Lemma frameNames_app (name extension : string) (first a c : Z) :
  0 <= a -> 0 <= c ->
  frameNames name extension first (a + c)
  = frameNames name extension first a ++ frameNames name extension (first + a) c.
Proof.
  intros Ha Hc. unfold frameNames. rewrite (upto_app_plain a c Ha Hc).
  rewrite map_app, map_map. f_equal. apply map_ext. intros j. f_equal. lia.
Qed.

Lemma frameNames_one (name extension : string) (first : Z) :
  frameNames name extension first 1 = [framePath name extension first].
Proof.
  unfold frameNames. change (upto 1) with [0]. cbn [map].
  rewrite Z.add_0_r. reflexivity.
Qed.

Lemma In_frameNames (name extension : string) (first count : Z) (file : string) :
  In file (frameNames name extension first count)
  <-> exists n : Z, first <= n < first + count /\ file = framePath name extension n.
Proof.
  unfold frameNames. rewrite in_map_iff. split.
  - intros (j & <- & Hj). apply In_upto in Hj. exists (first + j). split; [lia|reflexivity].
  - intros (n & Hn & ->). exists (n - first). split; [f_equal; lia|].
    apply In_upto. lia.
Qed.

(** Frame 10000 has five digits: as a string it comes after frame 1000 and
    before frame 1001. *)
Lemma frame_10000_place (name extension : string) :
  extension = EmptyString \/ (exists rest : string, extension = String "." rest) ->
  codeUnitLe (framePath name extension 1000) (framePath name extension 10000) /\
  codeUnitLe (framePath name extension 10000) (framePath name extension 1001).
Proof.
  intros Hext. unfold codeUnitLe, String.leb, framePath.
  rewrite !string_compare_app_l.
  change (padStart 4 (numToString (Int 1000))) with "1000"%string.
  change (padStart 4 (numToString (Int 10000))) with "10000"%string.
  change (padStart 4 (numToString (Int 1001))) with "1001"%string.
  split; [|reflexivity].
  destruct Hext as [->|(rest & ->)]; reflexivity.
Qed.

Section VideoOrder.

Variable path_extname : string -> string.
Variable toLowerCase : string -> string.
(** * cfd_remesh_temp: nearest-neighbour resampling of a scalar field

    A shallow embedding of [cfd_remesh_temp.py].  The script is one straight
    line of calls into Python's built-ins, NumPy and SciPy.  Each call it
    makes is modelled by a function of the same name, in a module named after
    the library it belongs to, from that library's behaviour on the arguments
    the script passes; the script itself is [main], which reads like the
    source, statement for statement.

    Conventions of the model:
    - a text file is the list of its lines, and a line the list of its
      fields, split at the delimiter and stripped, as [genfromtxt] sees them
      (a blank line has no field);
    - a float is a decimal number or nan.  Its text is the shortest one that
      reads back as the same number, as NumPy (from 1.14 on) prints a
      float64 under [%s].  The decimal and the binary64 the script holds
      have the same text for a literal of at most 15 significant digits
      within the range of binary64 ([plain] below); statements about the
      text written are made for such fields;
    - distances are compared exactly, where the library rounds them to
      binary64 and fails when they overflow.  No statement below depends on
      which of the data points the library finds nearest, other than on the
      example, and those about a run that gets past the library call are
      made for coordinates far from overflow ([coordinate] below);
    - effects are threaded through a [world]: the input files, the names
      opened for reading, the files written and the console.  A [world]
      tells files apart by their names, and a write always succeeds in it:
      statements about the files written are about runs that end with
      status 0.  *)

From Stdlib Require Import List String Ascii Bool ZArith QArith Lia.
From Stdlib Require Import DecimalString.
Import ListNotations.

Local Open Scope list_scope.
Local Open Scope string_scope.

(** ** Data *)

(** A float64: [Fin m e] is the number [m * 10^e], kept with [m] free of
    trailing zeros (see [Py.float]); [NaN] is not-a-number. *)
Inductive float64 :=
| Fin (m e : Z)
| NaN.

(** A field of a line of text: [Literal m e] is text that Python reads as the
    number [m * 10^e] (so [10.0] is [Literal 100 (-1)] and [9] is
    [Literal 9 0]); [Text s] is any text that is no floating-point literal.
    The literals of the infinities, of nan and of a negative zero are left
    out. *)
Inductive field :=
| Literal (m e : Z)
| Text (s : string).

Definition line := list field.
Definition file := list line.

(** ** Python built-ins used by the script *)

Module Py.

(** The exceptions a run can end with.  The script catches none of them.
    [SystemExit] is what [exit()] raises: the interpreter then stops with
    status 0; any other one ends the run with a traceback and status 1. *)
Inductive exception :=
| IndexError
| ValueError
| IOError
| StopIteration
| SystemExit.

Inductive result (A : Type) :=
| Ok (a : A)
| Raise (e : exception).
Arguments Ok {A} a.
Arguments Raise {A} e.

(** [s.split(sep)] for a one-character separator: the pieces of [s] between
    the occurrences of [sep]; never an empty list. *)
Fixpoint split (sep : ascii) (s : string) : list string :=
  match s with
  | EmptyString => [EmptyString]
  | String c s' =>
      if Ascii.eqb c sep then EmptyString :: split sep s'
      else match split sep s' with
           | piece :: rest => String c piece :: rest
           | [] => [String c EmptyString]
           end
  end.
------------------------------------------------------------------------
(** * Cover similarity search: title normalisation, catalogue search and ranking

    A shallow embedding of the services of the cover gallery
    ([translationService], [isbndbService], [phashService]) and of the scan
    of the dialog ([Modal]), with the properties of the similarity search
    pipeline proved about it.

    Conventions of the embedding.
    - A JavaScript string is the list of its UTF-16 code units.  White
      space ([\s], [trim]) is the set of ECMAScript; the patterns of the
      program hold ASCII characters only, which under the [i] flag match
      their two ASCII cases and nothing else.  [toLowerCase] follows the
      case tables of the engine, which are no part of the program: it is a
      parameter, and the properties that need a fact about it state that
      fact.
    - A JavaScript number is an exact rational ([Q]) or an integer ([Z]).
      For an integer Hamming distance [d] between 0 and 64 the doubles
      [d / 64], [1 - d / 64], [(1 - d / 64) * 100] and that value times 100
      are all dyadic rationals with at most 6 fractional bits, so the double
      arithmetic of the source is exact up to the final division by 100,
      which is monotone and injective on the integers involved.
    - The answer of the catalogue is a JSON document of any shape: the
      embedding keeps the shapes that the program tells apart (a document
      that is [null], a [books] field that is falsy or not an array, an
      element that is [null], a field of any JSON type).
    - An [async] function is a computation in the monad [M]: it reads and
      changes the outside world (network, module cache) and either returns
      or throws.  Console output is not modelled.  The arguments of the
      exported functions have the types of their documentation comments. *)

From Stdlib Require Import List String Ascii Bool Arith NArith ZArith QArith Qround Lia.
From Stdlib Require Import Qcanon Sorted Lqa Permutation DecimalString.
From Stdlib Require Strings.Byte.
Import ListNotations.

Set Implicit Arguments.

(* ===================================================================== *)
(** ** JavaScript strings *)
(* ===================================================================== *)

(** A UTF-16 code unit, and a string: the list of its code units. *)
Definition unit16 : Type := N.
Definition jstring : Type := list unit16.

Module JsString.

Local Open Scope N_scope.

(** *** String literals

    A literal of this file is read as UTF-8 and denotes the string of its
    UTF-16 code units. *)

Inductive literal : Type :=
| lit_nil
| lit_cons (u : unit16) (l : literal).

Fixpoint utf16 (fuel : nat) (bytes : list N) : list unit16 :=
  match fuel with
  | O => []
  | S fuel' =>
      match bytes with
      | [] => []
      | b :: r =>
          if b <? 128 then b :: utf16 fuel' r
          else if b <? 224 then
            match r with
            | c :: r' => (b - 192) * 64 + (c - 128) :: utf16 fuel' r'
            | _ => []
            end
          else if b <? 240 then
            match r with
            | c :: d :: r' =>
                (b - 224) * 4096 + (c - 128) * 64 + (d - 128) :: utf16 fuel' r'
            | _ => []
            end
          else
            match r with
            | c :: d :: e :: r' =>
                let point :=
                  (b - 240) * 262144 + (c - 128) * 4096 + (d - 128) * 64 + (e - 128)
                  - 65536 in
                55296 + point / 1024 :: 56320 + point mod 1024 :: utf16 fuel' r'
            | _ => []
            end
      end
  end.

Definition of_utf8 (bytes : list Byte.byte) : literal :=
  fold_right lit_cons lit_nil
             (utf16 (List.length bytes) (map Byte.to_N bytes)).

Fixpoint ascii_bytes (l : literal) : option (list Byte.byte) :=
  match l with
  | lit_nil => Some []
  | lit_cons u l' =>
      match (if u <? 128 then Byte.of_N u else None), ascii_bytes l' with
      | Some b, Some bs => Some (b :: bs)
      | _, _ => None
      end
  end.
------------------------------------------------------------------------
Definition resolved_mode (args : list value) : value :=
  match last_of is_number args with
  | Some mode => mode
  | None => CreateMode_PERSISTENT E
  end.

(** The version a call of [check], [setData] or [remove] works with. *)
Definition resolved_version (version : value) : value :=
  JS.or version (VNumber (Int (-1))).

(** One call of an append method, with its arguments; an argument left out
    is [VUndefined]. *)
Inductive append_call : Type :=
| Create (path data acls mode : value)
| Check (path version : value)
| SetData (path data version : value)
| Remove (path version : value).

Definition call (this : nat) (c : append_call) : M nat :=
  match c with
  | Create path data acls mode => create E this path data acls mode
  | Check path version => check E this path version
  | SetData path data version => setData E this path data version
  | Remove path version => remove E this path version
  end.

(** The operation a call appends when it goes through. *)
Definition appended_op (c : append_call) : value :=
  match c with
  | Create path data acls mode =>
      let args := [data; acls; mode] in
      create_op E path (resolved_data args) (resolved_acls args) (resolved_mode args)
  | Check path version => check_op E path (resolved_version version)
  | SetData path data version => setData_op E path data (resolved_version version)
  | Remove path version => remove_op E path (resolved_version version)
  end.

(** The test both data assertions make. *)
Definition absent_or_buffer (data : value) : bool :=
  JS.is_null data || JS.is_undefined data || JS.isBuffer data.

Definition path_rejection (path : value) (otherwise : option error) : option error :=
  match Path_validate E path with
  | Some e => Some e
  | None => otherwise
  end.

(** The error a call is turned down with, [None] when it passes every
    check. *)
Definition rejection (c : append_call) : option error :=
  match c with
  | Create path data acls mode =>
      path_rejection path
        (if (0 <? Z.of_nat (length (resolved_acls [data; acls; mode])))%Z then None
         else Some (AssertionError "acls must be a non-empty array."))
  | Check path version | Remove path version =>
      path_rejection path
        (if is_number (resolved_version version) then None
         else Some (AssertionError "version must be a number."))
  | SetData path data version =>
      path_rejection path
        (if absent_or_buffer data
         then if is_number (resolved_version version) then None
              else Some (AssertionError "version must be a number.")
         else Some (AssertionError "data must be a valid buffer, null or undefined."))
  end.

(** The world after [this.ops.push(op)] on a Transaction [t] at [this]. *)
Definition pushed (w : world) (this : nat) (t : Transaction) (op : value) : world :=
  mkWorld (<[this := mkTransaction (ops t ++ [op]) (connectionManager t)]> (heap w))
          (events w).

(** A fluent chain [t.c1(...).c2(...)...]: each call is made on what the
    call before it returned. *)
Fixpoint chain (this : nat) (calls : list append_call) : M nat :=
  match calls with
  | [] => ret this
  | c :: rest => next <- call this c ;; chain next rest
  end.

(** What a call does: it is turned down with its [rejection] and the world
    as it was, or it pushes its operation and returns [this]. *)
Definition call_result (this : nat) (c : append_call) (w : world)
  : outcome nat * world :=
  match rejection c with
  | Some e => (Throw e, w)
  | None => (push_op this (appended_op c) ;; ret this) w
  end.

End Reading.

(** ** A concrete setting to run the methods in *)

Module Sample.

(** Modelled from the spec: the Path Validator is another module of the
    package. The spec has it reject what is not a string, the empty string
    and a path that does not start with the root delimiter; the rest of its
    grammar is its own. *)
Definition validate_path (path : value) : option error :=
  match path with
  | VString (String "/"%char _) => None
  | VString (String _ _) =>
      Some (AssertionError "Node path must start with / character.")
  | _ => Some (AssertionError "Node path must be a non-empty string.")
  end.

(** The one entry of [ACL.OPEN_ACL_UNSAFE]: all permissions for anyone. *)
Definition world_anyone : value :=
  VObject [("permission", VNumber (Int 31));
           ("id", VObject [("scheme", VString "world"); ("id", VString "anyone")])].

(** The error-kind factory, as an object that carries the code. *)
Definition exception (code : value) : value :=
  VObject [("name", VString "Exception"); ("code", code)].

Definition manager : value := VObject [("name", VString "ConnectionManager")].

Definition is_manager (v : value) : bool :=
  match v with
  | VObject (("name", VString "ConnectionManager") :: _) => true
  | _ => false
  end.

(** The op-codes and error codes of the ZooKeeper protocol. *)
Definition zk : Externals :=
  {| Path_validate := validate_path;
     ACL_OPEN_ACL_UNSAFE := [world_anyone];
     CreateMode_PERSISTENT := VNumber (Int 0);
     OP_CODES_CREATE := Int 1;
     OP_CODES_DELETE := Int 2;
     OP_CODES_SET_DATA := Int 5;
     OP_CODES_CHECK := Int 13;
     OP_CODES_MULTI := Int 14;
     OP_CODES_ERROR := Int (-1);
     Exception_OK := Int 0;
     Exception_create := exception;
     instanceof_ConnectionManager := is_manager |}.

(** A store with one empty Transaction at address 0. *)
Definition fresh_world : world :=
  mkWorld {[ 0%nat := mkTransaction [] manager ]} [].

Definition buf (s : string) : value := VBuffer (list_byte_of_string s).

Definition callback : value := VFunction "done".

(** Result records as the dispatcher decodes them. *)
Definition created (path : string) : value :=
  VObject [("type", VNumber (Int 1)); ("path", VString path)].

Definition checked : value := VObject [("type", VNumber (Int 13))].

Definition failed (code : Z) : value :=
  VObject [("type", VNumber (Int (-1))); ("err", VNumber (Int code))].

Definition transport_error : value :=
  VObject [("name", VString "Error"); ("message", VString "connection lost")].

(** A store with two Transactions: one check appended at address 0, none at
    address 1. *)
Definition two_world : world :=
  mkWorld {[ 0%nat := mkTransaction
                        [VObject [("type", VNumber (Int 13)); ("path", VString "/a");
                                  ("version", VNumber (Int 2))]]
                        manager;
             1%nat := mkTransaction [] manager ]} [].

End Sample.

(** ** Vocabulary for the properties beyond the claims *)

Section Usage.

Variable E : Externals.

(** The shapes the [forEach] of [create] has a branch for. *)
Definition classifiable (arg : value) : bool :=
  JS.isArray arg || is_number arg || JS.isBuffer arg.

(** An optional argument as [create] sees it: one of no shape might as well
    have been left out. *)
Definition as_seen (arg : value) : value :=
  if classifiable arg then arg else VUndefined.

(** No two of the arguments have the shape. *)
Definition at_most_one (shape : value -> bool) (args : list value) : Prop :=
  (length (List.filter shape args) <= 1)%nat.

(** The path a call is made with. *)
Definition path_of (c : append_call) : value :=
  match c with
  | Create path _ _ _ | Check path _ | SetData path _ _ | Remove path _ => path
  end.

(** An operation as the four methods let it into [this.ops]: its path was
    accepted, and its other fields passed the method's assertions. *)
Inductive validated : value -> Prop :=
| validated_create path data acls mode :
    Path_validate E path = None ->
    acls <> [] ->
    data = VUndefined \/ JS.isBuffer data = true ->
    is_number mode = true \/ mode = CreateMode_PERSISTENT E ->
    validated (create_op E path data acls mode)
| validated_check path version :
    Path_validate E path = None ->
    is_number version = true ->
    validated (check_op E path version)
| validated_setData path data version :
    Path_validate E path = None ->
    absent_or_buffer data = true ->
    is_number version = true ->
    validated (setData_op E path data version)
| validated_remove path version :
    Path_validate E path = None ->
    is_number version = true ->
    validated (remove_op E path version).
------------------------------------------------------------------------
*What to produce*: Search the entries above for the string "ZArith". Copy each line in which it appears.

*Response*:
From Stdlib Require Import List String Ascii Bool ZArith QArith Lia.
From Stdlib Require Import List String Ascii Bool Arith NArith ZArith QArith Qround Lia.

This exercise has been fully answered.